Instruction for the entries that follow: retype exactly the lines from the line with "- eapply ospec_mono; [apply" to the line with "(** One request: sent", both included, and omit all others.

====== Data for processing ======

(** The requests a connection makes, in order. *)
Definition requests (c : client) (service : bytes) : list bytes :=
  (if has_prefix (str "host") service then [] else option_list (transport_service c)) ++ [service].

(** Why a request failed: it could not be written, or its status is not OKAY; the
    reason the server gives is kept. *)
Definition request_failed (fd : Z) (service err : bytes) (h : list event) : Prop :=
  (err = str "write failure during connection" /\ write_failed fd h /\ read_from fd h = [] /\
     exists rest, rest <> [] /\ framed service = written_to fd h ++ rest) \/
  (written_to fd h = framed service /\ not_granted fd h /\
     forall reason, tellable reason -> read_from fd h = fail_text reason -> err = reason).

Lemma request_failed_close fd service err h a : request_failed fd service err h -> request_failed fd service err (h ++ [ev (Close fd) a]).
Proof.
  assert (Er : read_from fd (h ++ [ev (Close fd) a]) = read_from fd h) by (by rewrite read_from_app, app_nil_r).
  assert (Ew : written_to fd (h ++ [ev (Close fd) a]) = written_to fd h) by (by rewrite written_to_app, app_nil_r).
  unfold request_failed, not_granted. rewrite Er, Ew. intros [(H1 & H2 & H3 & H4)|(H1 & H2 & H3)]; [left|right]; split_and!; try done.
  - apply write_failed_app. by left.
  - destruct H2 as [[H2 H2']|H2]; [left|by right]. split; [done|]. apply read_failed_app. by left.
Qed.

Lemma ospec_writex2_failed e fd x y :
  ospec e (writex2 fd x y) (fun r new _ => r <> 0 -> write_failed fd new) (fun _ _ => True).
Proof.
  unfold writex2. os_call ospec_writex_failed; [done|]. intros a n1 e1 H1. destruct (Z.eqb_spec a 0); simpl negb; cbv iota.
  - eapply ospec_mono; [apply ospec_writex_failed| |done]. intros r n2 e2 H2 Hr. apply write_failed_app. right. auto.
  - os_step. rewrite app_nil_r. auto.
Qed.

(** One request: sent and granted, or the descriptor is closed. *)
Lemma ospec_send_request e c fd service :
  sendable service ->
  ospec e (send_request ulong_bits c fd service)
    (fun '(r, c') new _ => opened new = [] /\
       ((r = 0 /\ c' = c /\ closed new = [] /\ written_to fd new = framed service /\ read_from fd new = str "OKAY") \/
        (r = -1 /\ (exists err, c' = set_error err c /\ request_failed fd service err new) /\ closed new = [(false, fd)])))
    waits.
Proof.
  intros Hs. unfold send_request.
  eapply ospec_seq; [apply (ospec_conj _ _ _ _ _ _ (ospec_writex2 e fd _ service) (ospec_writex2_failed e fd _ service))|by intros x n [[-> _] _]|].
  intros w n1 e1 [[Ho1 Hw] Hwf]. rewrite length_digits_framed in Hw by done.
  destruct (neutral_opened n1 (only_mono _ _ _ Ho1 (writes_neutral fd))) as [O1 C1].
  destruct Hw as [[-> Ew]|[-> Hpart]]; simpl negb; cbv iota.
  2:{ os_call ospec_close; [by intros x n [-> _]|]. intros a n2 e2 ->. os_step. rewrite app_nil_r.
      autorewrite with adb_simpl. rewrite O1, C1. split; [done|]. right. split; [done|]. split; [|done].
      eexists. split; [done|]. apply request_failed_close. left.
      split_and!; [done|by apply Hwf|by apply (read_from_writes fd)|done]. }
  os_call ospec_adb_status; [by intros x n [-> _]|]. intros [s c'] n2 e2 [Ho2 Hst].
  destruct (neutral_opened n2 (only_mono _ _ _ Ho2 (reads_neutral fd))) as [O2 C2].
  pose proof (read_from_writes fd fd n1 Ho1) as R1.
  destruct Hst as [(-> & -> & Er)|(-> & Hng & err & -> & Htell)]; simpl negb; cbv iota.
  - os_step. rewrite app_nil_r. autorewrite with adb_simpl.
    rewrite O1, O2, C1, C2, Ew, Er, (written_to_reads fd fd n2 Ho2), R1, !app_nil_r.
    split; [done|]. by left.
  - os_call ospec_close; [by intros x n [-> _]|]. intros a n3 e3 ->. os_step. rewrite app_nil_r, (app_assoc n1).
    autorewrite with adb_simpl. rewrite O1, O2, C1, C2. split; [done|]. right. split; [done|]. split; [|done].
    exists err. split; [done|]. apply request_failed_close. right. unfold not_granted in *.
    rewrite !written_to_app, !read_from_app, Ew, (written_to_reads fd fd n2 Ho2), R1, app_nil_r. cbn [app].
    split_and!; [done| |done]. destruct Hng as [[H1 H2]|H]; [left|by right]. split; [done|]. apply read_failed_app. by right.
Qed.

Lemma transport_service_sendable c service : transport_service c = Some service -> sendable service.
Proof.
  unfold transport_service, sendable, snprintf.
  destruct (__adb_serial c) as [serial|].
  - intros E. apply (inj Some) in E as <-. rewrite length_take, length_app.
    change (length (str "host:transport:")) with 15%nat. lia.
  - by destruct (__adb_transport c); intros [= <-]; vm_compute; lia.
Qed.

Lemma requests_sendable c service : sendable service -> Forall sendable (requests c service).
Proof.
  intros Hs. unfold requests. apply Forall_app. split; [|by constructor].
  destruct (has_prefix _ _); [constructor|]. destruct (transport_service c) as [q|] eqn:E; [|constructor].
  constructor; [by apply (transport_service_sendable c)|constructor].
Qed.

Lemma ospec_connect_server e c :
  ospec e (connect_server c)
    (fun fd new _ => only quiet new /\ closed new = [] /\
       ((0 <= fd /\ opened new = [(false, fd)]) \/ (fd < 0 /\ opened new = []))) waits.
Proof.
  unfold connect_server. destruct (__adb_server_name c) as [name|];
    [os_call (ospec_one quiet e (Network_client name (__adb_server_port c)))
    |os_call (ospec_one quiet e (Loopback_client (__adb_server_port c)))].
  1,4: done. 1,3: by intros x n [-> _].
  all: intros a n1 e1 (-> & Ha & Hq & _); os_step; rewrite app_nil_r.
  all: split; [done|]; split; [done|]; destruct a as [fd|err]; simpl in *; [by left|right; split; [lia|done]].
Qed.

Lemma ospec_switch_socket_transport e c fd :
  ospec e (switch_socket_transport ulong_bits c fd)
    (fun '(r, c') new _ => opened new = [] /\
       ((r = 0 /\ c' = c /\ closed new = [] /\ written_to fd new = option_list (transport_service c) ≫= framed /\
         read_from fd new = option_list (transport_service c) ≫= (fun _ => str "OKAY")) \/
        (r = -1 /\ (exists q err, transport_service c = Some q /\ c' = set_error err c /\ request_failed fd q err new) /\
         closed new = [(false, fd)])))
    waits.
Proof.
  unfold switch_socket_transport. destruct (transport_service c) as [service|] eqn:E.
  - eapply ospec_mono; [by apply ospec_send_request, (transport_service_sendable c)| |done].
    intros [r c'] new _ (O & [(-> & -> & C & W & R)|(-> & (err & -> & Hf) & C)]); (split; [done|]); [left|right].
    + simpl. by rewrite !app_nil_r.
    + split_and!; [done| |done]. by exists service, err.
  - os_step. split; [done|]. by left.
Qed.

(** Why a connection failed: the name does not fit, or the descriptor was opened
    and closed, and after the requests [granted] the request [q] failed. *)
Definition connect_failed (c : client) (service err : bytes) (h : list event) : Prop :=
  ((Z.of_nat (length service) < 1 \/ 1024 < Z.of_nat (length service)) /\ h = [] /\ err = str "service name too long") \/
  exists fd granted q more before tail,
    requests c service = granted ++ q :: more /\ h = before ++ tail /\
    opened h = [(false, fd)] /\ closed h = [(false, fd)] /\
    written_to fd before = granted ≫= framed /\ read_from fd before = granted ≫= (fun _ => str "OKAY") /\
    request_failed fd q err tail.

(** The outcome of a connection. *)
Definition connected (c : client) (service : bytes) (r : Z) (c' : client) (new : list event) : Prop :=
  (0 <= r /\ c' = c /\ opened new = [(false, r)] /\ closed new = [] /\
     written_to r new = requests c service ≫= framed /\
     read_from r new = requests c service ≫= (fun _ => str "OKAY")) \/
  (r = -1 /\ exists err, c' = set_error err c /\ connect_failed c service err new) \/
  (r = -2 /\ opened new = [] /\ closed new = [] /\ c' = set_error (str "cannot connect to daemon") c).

======

- _Written solution_
  - eapply ospec_mono; [apply ospec_writex_failed| |done]. intros r n2 e2 H2 Hr. apply write_failed_app. right. auto.
  - os_step. rewrite app_nil_r. auto.
Qed.

(** One request: sent and granted, or the descriptor is closed. *)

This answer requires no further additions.